SOB3 binds to the YUC8 promoter. Relative enrichment is shown within the YUC8 promoter in samples prepared from Col-0 or transgenic SOB3-GFP lines using a ChIP-qPCR procedure employing an antibody against the GFP epitope. Arrowheads on the promoter diagram indicate primer pairs used for qPCR, and the large arrow indicates the transcription start site. Solid black vertical lines on the diagram indicate the presence of one of the five consensus sequences bound by AHLs in the same clade as SOB3 (AATTAAAT and ATTATAAT bound by AHL20; AATATATT bound by both AHL20 and AHL25; and AATTAATT and AATAAAT bound by AHL25; Verkest et al., 2014). Orange lines indicate a G-box motif (CACGTG), which is bound by PIF4 (Huq and Quail, 2002; Hornitschek et al., 2012; Sun et al., 2012) and also enriched in regions of the genome commonly bound by BZR1 and PIF4 (Oh et al., 2012). The green line indicates the presence of a specific E-box motif (CACATG), which is bound by PIF4 (Hornitschek et al., 2012). This motif also is enriched in promoters of genes that are both activated in response to brassinosteroids and directly bound by BZR1 (Sun et al., 2010), as well as in regions of the genome commonly bound by BZR1 and PIF4 (Oh et al., 2012).
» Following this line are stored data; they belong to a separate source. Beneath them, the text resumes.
(** * Core8086: bus-cycle interpreter of the Mega-866 8086 example

    Shallow embedding of [src/mega866/examples/example_8086/core_8086.py]
    (class [Core8086], its pin map and codec, the reset sequence of
    [__init__], the [run] loop and [_perform_read_write]) and of the
    [BasicMemController] backend of the example scripts. *)

From stdpp Require Import base gmap list strings pretty.
From Stdlib Require Import ZArith Lia Btauto.
Open Scope Z_scope.

(* ------------------------------------------------------------------ *)
(** ** Pin map (class attributes of [Core8086]) *)

(** [_ADDRESS_PINS]: Mega-866 pin number -> 8086 address/data line, in
    the insertion order of the Python dict (which is its iteration order). *)
Definition _ADDRESS_PINS : list (Z * Z) :=
  [ (31, 0); (27, 1); (25, 2); (23, 3); (75, 4); (73, 5); (71, 6); (69, 7);
    (67, 8); (9, 9); (7, 10); (5, 11); (3, 12); (1, 13); (55, 14); (53, 15);
    (57, 16); (59, 17); (61, 18); (63, 19) ].

Definition _DATA_PINS : list Z :=
  [31; 27; 25; 23; 75; 73; 71; 69; 67; 9; 7; 5; 3; 1; 55; 53].

Definition _PIN_BHE := 65.
Definition _PIN_RD := 13.
Definition _PIN_READY := 41.
Definition _PIN_INTR := 39.
Definition _PIN_TEST := 37.
Definition _PIN_NMI := 35.
Definition _PIN_RESET := 45.
Definition _PIN_CLK := 43.
Definition _PIN_VCC := 49.
Definition _PIN_GND1 := 51.
Definition _PIN_GND2 := 47.
Definition _PIN_MN_MX := 11.
Definition _PIN_M_IO := 21.
Definition _PIN_WR := 19.
Definition _PIN_INTA := 33.
Definition _PIN_ALE := 29.
Definition _PIN_DT_R := 77.
Definition _PIN_DEN := 79.
Definition _PIN_HOLD := 15.
Definition _PIN_HLDA := 17.
Definition _PIN_LOCK := 19.

(** The [_PIN_*] class constants, with their attribute names. *)
Definition pin_constants : list (string * Z) :=
  [ ("_PIN_BHE", _PIN_BHE); ("_PIN_RD", _PIN_RD); ("_PIN_READY", _PIN_READY);
    ("_PIN_INTR", _PIN_INTR); ("_PIN_TEST", _PIN_TEST); ("_PIN_NMI", _PIN_NMI);
    ("_PIN_RESET", _PIN_RESET); ("_PIN_CLK", _PIN_CLK); ("_PIN_VCC", _PIN_VCC);
    ("_PIN_GND1", _PIN_GND1); ("_PIN_GND2", _PIN_GND2);
    ("_PIN_MN_MX", _PIN_MN_MX); ("_PIN_M_IO", _PIN_M_IO); ("_PIN_WR", _PIN_WR);
    ("_PIN_INTA", _PIN_INTA); ("_PIN_ALE", _PIN_ALE); ("_PIN_DT_R", _PIN_DT_R);
    ("_PIN_DEN", _PIN_DEN); ("_PIN_HOLD", _PIN_HOLD); ("_PIN_HLDA", _PIN_HLDA);
    ("_PIN_LOCK", _PIN_LOCK) ].

(** Every signal-role binding: the address/data line entries (named
    ["AD0"] ... ["AD19"] after their line number) and the [_PIN_*]
    constants. *)
Definition pin_bindings : list (string * Z) :=
  map (fun '(k, v) => ("AD" +:+ pretty (Z.to_N v), k)) _ADDRESS_PINS
  ++ pin_constants.

(* ------------------------------------------------------------------ *)
(** ** Pin codec *)

(** [_pin(x) = 1 << (x - 1)] *)
Definition _pin (x : Z) : Z := Z.shiftl 1 (x - 1).

(** [_pins] applied to a pin list: OR of the pin bits, left to right. *)
Definition _pins (pin_list : list Z) : Z :=
  fold_left (fun res p => Z.lor res (_pin p)) pin_list 0.

(** Python truthiness of an int. *)
Definition truthy (z : Z) : bool := negb (z =? 0).

Definition _get_address_pins (input_pins : Z) : Z :=
  fold_left (fun addr '(k, v) =>
               if truthy (Z.land input_pins (Z.shiftl 1 (k - 1)))
               then Z.lor addr (Z.shiftl 1 v) else addr)
            _ADDRESS_PINS 0.

Definition _get_data_pins (input_pins : Z) : Z :=
  fold_left (fun addr '(k, v) =>
               if (v <? 16) && truthy (Z.land input_pins (Z.shiftl 1 (k - 1)))
               then Z.lor addr (Z.shiftl 1 v) else addr)
            _ADDRESS_PINS 0.

(** Python exceptions that the modelled code can raise. *)
Inductive Exn := AssertionError | AttributeError | TypeError.

Inductive Result (A : Type) := Ok (a : A) | Exc (e : Exn).
Arguments Ok {A} a.
Arguments Exc {A} e.

(** The loop body of [_number_to_data_pins_high], after the assertion. *)
Definition data_pin_list (num : Z) : list Z :=
  fold_left (fun pin_list '(k, v) =>
               if truthy (Z.land num (Z.shiftl 1 v)) then pin_list ++ [k]
               else pin_list)
            _ADDRESS_PINS [].

(** [_number_to_data_pins_high]: [assert num <= 65535], then the loop. *)
Definition _number_to_data_pins_high (num : Z) : Result (list Z) :=
  if num <=? 65535 then Ok (data_pin_list num) else Exc AssertionError.

(* ------------------------------------------------------------------ *)
(** ** Bit-level facts about the codec *)

Lemma truthy_land_pow2 (x n : Z) :
  0 <= n -> truthy (Z.land x (Z.shiftl 1 n)) = Z.testbit x n.
Proof.
  intros Hn. unfold truthy. rewrite Z.shiftl_1_l.
  destruct (Z.testbit x n) eqn:E.
  - destruct (Z.eqb_spec (Z.land x (2 ^ n)) 0) as [H|H]; [|reflexivity].
    exfalso. assert (Hb := f_equal (fun z => Z.testbit z n) H). simpl in Hb.
    rewrite Z.land_spec, Z.pow2_bits_eqb, E, Z.eqb_refl, Z.bits_0 in Hb by lia.
    discriminate.
  - replace (Z.land x (2 ^ n)) with 0; [reflexivity|].
    apply Z.bits_inj'. intros m Hm.
    rewrite Z.land_spec, Z.pow2_bits_eqb, Z.bits_0 by lia.
    destruct (Z.eqb_spec n m); subst; [rewrite E|]; btauto.
Qed.

Lemma testbit_high_16 (num i : Z) :
  0 <= num <= 65535 -> 16 <= i -> Z.testbit num i = false.
Proof.
  intros Hn Hi.
  assert (Hs := Z.testbit_spec' num i ltac:(lia)).
  rewrite (Z.div_small num (2 ^ i)) in Hs.
  - destruct (Z.testbit num i); [discriminate|reflexivity].
  - split; [lia|]. apply Z.lt_le_trans with (2 ^ 16); [lia|].
    apply Z.pow_le_mono_r; lia.
Qed.

Lemma testbit_pins_fold (l : list Z) (acc j : Z) :
  Forall (fun p => 1 <= p) l ->
  Z.testbit (fold_left (fun res p => Z.lor res (_pin p)) l acc) j
  = Z.testbit acc j || existsb (fun p => p - 1 =? j) l.
Proof.
  revert acc. induction l as [|p l IH]; intros acc Hl; simpl.
  - btauto.
  - inversion Hl as [|? ? Hp Hl']; subst.
    rewrite IH by exact Hl'. unfold _pin.
    destruct (Z.ltb_spec j 0) as [Hj|Hj].
    + rewrite !Z.testbit_neg_r by lia.
      assert (E : (p - 1 =? j) = false) by (apply Z.eqb_neq; lia).
      rewrite E. btauto.
    + rewrite Z.lor_spec, Z.shiftl_1_l, Z.pow2_bits_eqb by lia. btauto.
Qed.

Lemma testbit_pins (l : list Z) (j : Z) :
  Forall (fun p => 1 <= p) l ->
  Z.testbit (_pins l) j = existsb (fun p => p - 1 =? j) l.
Proof.
  intros Hl. unfold _pins. rewrite testbit_pins_fold by exact Hl.
  rewrite Z.bits_0. reflexivity.
Qed.

Lemma data_pin_list_fold (num : Z) (l : list (Z * Z)) (acc : list Z) :
  fold_left (fun pin_list '(k, v) =>
               if truthy (Z.land num (Z.shiftl 1 v)) then pin_list ++ [k]
               else pin_list) l acc
  = acc ++ map fst (List.filter (fun '(k, v) => truthy (Z.land num (Z.shiftl 1 v))) l).
Proof.
  revert acc. induction l as [|[k v] l IH]; intros acc; simpl.
  - by rewrite app_nil_r.
  - rewrite IH. simpl.
    destruct (truthy _); simpl; [by rewrite <- app_assoc|reflexivity].
Qed.

Lemma existsb_filter {A} (f g : A -> bool) (l : list A) :
  existsb f (List.filter g l) = existsb (fun x => g x && f x) l.
Proof.
  induction l as [|x l IH]; [reflexivity|].
  simpl. destruct (g x); simpl; rewrite IH; reflexivity.
Qed.

Lemma address_pins_ge1 : Forall (fun p => 1 <= p) (map fst _ADDRESS_PINS).
Proof. repeat constructor; simpl; lia. Qed.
Blue lines indicate a 5-bp motif (GGTCC) enriched in the promoters of brassinosteroid-regulated genes also bound by BZR1 (Sun et al., 2010). The dashed vertical line indicates the presence of an evening element (AAAATATCT), a potential ATAF2 binding site (Peng et al., 2015). The same set of ChIP samples was used as for Figure 5. All values are shown as fold change compared with the Col-0 control sample. Error bars represent se from three different ChIP preparations. In a Welch’s t test (unpaired two-tailed t test with unequal variance), *, P < 0.05.